Find "Lemma show_all_raises (ms" and "let top := firstn" in the records below. Copy the lines holding them and every line between, exactly, and no others.

SUPPLIED DATA.
· · ·

(** X5: the clamp to [[0, 1]] at the end of the two scorers never changes
    a score: the historical score is the sum of its bands and lies in
    [[0.2, 1.0)], the risk score is the sum of its bands and lies in
    [[0.0, 0.8)]. *)
Theorem X5_score_ranges (ev : event) (m : market) (days : Z) (v l : float) :
  to_float (mk_volume m) = Ok v -> to_float (mk_liquidity m) = Ok l ->
  (exists r, _analyze_historical_performance ev m = Ok r /\
             score r
               = fst (category_band
                        (fst (liquidity_band
                                (fst (volume_band F64.c0_5 v)) l))
                        (ev_category ev)) /\
             F64.le (F64.lit 2 10) (score r) = true /\
             F64.lt (score r) (F64.of_Z 1) = true) /\
  (exists r, _assess_trading_risk m days = Ok r /\
             score r
               = fst (liquidity_risk (fst (time_risk F64.c0_5 days)) l) /\
             F64.le (F64.of_Z 0) (score r) = true /\
             F64.lt (score r) (F64.lit 8 10) = true).
Proof.
  intros Hv Hl. split.
  - unfold _analyze_historical_performance. rewrite Hv, Hl. cbn [bind].
    unfold volume_band, liquidity_band, category_band.
    split_bands; eexists;
      (split; [reflexivity|split; [|split]; vm_compute; reflexivity]).
  - unfold _assess_trading_risk, time_risk.
    split_bands; rewrite Hl; cbn [bind]; unfold liquidity_risk;
      split_bands; eexists;
      (split; [reflexivity|split; [|split]; vm_compute; reflexivity]).
Qed.

(* ================================================================= *)
(** ** End dates with a UTC offset *)

(** X6: an end date that carries a UTC offset (a trailing Z) never takes
    part in a date test, because comparing it with the offset-free
    [datetime.now()] raises inside the [try]: the event always counts as
    current, the market has 0 days until its end, is never skipped as
    ended and never gets the urgency bonus. *)
Theorem X6_offset_dates_ignored (now t : Z) :
  (forall ev, ev_endDate ev = DateText (IsoAware t) ->
              event_is_current (Naive now) ev = true) /\
  days_until (Naive now) (DateText (IsoAware t)) = 0 /\
  EnhancedMarketAnalyzer.ended (Naive now) (DateText (IsoAware t)) = false /\
  (forall score,
     EnhancedMarketAnalyzer.with_urgency (Naive now)
       (DateText (IsoAware t)) score = score).
Proof.
  split; [|split; [|split]]; try reflexivity.
  intros ev E. unfold event_is_current. rewrite E. reflexivity.
Qed.

(* ================================================================= *)
(** ** Markets without a usable end date *)

(** X7: a market whose end date is missing, empty, unparseable or carries
    a UTC offset is analysed with 0 days until its end, so its risk score
    takes the largest time penalty and is 0.0, 0.2 or 0.2 + 0.1. *)
Theorem X7_undated_risk (py : cpython) (now : Z) (ev : event) (m : market)
    (a : analysis_data) :
  (mk_endDate m = DateNone \/ mk_endDate m = DateEmpty \/
   mk_endDate m = DateText IsoBad \/
   exists t, mk_endDate m = DateText (IsoAware t)) ->
  analyze_market_for_trading py (Naive now) ev m = Ok a ->
  a_days_until_end a = 0 /\
  (a_risk_score a = F64.of_Z 0 \/ a_risk_score a = F64.lit 2 10 \/
   a_risk_score a = F64.add (F64.lit 2 10) (F64.lit 1 10)).
Proof.
  intros D. unfold analyze_market_for_trading.
  destruct (to_float (mk_volume m)) as [v|e]; [|discriminate].
  destruct (to_float (mk_liquidity m)) as [l|e] eqn:Hl; [|discriminate].
  cbn [bind].
  destruct (_analyze_historical_performance ev m) as [h|e]; [|discriminate].
  cbn [bind].
  assert (days_until (Naive now) (mk_endDate m) = 0) as E.
  { destruct D as [D | [D | [D | [t D]]]]; rewrite D; reflexivity. }
  rewrite E.
  unfold _assess_trading_risk, time_risk. cbn [Z.leb Z.compare].
  cbv iota. rewrite Hl. cbn [bind]. unfold liquidity_risk.
  destruct (F64.gt l (F64.of_Z 5000));
    [|destruct (F64.gt l (F64.of_Z 1000))];
    cbn [bind]; intros H;
    apply (f_equal (fun x => match x with Ok y => y | Raise _ => a end)) in H;
    subst a; cbn [a_days_until_end a_risk_score score];
    (split; [reflexivity|]).
  - right. right. vm_compute. reflexivity.
  - right. left. vm_compute. reflexivity.
  - left. vm_compute. reflexivity.
Qed.

(* ================================================================= *)
(** ** The report of the enhanced ranker *)

Lemma show_all_raises (ms : list market) (k : market) :
  In k ms -> mk_event_end_date k = DateNone ->
  EnhancedMarketAnalyzer.show_all ms = Raise TypeError.
Proof.
  induction ms as [|m ms IH]; simpl; intros Hk E; [destruct Hk|].
  unfold EnhancedMarketAnalyzer.show at 1.
  destruct Hk as [-> | Hk].
  - rewrite E. reflexivity.
  - destruct (mk_event_end_date m); cbn [bind];
      try exact (IH Hk E); reflexivity.
Qed.

(** X8: when one of the selected markets belongs to an event without an
    [endDate], the enhanced ranker raises [TypeError] while printing its
    report and returns no market at all. *)
Theorem X8_report_needs_end_date (now : datetime) (events : list event)
    (kept : list market) (k : market) :
  collect (EnhancedMarketAnalyzer.consider now)
    (EnhancedMarketAnalyzer.get_markets_from_events events) = Ok kept ->
  In k (firstn 5 (sort_desc hype_key kept)) ->
  mk_event_end_date k = DateNone ->
  EnhancedMarketAnalyzer.get_current_markets now (Some events)
    = Raise TypeError.
Proof.
  intros Ec Hk E. unfold EnhancedMarketAnalyzer.get_current_markets.
  rewrite Ec. cbn [bind]. rewrite (show_all_raises _ k Hk E). reflexivity.
Qed.
(* ================================================================= *)
(** ** The selection of the ranker *)

Lemma sorted_app_dominates {A : Type} (R : A -> A -> Prop) (l1 l2 : list A) :
  StronglySorted R (l1 ++ l2) ->
  forall a b, In a l1 -> In b l2 -> R a b.
Proof.
  induction l1 as [|x l1 IH]; simpl; intros H a b Ha Hb; [destruct Ha|].
  inversion H as [|? ? Hs Hx]; subst.
  destruct Ha as [E | Ha].
  - subst. rewrite Forall_forall in Hx. apply Hx.
    apply in_or_app. right. exact Hb.
  - exact (IH Hs a b Ha Hb).
Qed.

Lemma selection (out : list market) :
  Forall good_key out ->
  let top := firstn 5 (sort_desc hype_key out) in
  let rest := skipn 5 (sort_desc hype_key out) in
  Permutation out (top ++ rest) /\
  (forall a b, In a top -> In b rest ->
               F64.le (hype_key b) (hype_key a) = true) /\
  ((List.length out <= 5)%nat -> rest = []).
Proof.
  intros H top rest.
  assert (top ++ rest = sort_desc hype_key out) as E
    by apply firstn_skipn.
  split; [rewrite E; symmetry; apply sort_desc_perm|].
  split.
  - apply (sorted_app_dominates (desc_by hype_key)). rewrite E.
    apply sort_desc_sorted.
    apply Forall_forall. intros k Hk. apply good_key_ordered.
    rewrite Forall_forall in H. exact (H k Hk).
  - intros L. unfold rest. apply skipn_all2.
    rewrite (Permutation_length (sort_desc_perm hype_key out)). exact L.
Qed.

· · ·

EXPECTED ANSWER.
Lemma show_all_raises (ms : list market) (k : market) :
  In k ms -> mk_event_end_date k = DateNone ->
  EnhancedMarketAnalyzer.show_all ms = Raise TypeError.
Proof.
  induction ms as [|m ms IH]; simpl; intros Hk E; [destruct Hk|].
  unfold EnhancedMarketAnalyzer.show at 1.
  destruct Hk as [-> | Hk].
  - rewrite E. reflexivity.
  - destruct (mk_event_end_date m); cbn [bind];
      try exact (IH Hk E); reflexivity.
Qed.

(** X8: when one of the selected markets belongs to an event without an
    [endDate], the enhanced ranker raises [TypeError] while printing its
    report and returns no market at all. *)
Theorem X8_report_needs_end_date (now : datetime) (events : list event)
    (kept : list market) (k : market) :
  collect (EnhancedMarketAnalyzer.consider now)
    (EnhancedMarketAnalyzer.get_markets_from_events events) = Ok kept ->
  In k (firstn 5 (sort_desc hype_key kept)) ->
  mk_event_end_date k = DateNone ->
  EnhancedMarketAnalyzer.get_current_markets now (Some events)
    = Raise TypeError.
Proof.
  intros Ec Hk E. unfold EnhancedMarketAnalyzer.get_current_markets.
  rewrite Ec. cbn [bind]. rewrite (show_all_raises _ k Hk E). reflexivity.
Qed.
(* ================================================================= *)
(** ** The selection of the ranker *)

Lemma sorted_app_dominates {A : Type} (R : A -> A -> Prop) (l1 l2 : list A) :
  StronglySorted R (l1 ++ l2) ->
  forall a b, In a l1 -> In b l2 -> R a b.
Proof.
  induction l1 as [|x l1 IH]; simpl; intros H a b Ha Hb; [destruct Ha|].
  inversion H as [|? ? Hs Hx]; subst.
  destruct Ha as [E | Ha].
  - subst. rewrite Forall_forall in Hx. apply Hx.
    apply in_or_app. right. exact Hb.
  - exact (IH Hs a b Ha Hb).
Qed.

Lemma selection (out : list market) :
  Forall good_key out ->
  let top := firstn 5 (sort_desc hype_key out) in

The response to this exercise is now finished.